Top of Supplied information
Lemma search_successor c k :
  StronglySorted N.le (sortedSet c) → sortedSet c ≠ [] →
  ∃ v, sortedSet c !! search c k = Some v ∧ successor k (sortedSet c) v.
Proof.
  intros Hs Hne. set (ss := sortedSet c) in *. unfold search. fold ss.
  destruct (sort_Search_spec (length ss) (λ i, (k <=? nth i ss 0)%N)) as (Hle & Hlow & Hhit).
  { intros a b Hab Hb Ha. apply N.leb_le in Ha. apply N.leb_le.
    pose proof (sorted_nth_le ss a b 0%N Hs Hab Hb). lia. }
  set (r := sort_Search _ _) in *.
  assert (Hlen : 0 < length ss) by (destruct ss; [done|simpl; lia]).
  assert (Hnth : ∀ i, i < length ss → ss !! i = Some (nth i ss 0%N)) by (intros; by apply lookup_nth).
  assert (Hidx : ∀ w, w ∈ ss → ∃ i, i < length ss ∧ w = nth i ss 0%N).
  { intros w [i Hi]%list_elem_of_lookup. exists i. pose proof (lookup_lt_Some _ _ _ Hi) as Hlt.
    split; [done|]. rewrite Hnth in Hi by done. congruence. }
  destruct (Nat.leb_spec (length ss) r) as [Hout|Hin].
  - exists (nth 0 ss 0%N). split; [by apply Hnth|]. split; [by apply list_elem_of_lookup_2 with 0, Hnth|right].
    split; intros w (i & Hi & ->)%Hidx.
    + specialize (Hlow i ltac:(lia)). apply N.leb_gt in Hlow. done.
    + by apply sorted_nth_le; [|lia|].
  - exists (nth r ss 0%N). split; [by apply Hnth|]. split; [by apply list_elem_of_lookup_2 with r, Hnth|left].
    split; [by apply N.leb_le, Hhit|]. intros w (i & Hi & ->)%Hidx Hkw.
    destruct (decide (i < r)) as [Hlt|Hge].
    + specialize (Hlow i Hlt). apply N.leb_gt in Hlow. lia.
    + apply sorted_nth_le; [done|lia|done].
Qed.

Lemma delSlice_loop_spec fuel ss val l r :
  StronglySorted N.le ss → (0 ≤ l)%Z → (r < Z.of_nat (length ss))%Z → (r - l < Z.of_nat fuel)%Z →
  (∀ i, ss !! i = Some val → (l ≤ Z.of_nat i ≤ r)%Z) →
  let idx := delSlice_loop fuel ss val l r in
  (idx = (-1)%Z ∧ val ∉ ss) ∨ ((0 ≤ idx)%Z ∧ ss !! Z.to_nat idx = Some val).
Proof.
  intros Hs. revert l r; induction fuel as [|fuel IH]; intros l r Hl Hr Hf Hin; cbn [delSlice_loop].
  - left. split; [done|]. intros [i Hi]%list_elem_of_lookup. specialize (Hin i Hi). lia.
  - destruct (Z.leb_spec l r) as [Hlr|Hlr].
    2: { left. split; [done|]. intros [i Hi]%list_elem_of_lookup. specialize (Hin i Hi). lia. }
    assert (Hm : (l ≤ (l + r) / 2 ≤ r)%Z).
    { split; [apply Z.div_le_lower_bound|apply Z.div_le_upper_bound]; lia. }
    set (m := ((l + r) / 2)%Z) in *. set (x := nth (Z.to_nat m) ss 0%N).
    assert (Hx : ss !! Z.to_nat m = Some x) by (apply lookup_nth; lia).
    destruct (N.eqb_spec x val) as [Heq|Hne]; [right; split; [lia|by rewrite Hx, Heq]|].
    destruct (N.ltb_spec x val) as [Hlt|Hge]; apply IH; try lia; intros i Hi; specialize (Hin i Hi);
      (split; [|lia]) || (split; [lia|]).
    + destruct (decide (Z.of_nat i ≤ m)%Z) as [Hle|]; [|lia]. exfalso.
      destruct (decide (i = Z.to_nat m)) as [->|]; [rewrite Hx in Hi; by injection Hi|].
      pose proof (StronglySorted_lookup N.le ss Hs i (Z.to_nat m) val x ltac:(lia) Hi Hx) as Hc. lia.
    + destruct (decide (m ≤ Z.of_nat i)%Z) as [Hle|]; [|lia]. exfalso.
      destruct (decide (i = Z.to_nat m)) as [->|]; [rewrite Hx in Hi; by injection Hi|].
      pose proof (StronglySorted_lookup N.le ss Hs (Z.to_nat m) i x val ltac:(lia) Hx Hi) as Hc. lia.
Qed.

(** [delSlice] removes one occurrence. *)
Lemma delSlice_spec ss val :
  StronglySorted N.le ss →
  (val ∉ ss ∧ delSlice ss val = ss) ∨
  (∃ l1 l2, ss = l1 ++ val :: l2 ∧ delSlice ss val = l1 ++ l2).
Proof.
  intros Hs. unfold delSlice.
  destruct (delSlice_loop_spec (length ss) ss val 0 (Z.of_nat (length ss) - 1)) as [[-> Hn]|[Hpos Hi]];
    [done|lia|lia|lia| |by left|].
  - intros i Hi. apply lookup_lt_Some in Hi. lia.
  - right. set (idx := delSlice_loop _ _ _ _ _) in *.
    destruct (Z.eqb_spec idx (-1)); [lia|]. exists (take (Z.to_nat idx) ss), (drop (S (Z.to_nat idx)) ss).
    split; [by apply take_drop_middle, symmetry in Hi|]. by rewrite Nat.add_1_r.
Qed.

Lemma delSlice_sorted ss val : StronglySorted N.le ss → StronglySorted N.le (delSlice ss val).
Proof.
  intros Hs. destruct (delSlice_spec ss val Hs) as [[_ ->]|(l1 & l2 & -> & ->)]; [done|].
  apply StronglySorted_app in Hs as (H1 & H2 & H3). apply StronglySorted_app.
  inversion H3; subst. set_solver.
Qed.

(** ** Lemmas: the ring and the cache *)

Section ring.
Variable hash : string → N.
Notation vnodes := (vnodes hash).

(** The hypothesis under which rings are deterministic: no two virtual nodes of
    the hosts [hs] share a hash. *)
Definition no_collision (rf : Z) (hs : list string) : Prop := NoDup (hs ≫= vnodes rf).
Bottom of Supplied information
→ **Assigned task**
Up to and including the line that holds "assert (Hidx : ∀", reproduce the records above exactly from their first line, and give nothing else.

→ **Exercise answer**
Lemma search_successor c k :
  StronglySorted N.le (sortedSet c) → sortedSet c ≠ [] →
  ∃ v, sortedSet c !! search c k = Some v ∧ successor k (sortedSet c) v.
Proof.
  intros Hs Hne. set (ss := sortedSet c) in *. unfold search. fold ss.
  destruct (sort_Search_spec (length ss) (λ i, (k <=? nth i ss 0)%N)) as (Hle & Hlow & Hhit).
  { intros a b Hab Hb Ha. apply N.leb_le in Ha. apply N.leb_le.
    pose proof (sorted_nth_le ss a b 0%N Hs Hab Hb). lia. }
  set (r := sort_Search _ _) in *.
  assert (Hlen : 0 < length ss) by (destruct ss; [done|simpl; lia]).
  assert (Hnth : ∀ i, i < length ss → ss !! i = Some (nth i ss 0%N)) by (intros; by apply lookup_nth).
  assert (Hidx : ∀ w, w ∈ ss → ∃ i, i < length ss ∧ w = nth i ss 0%N).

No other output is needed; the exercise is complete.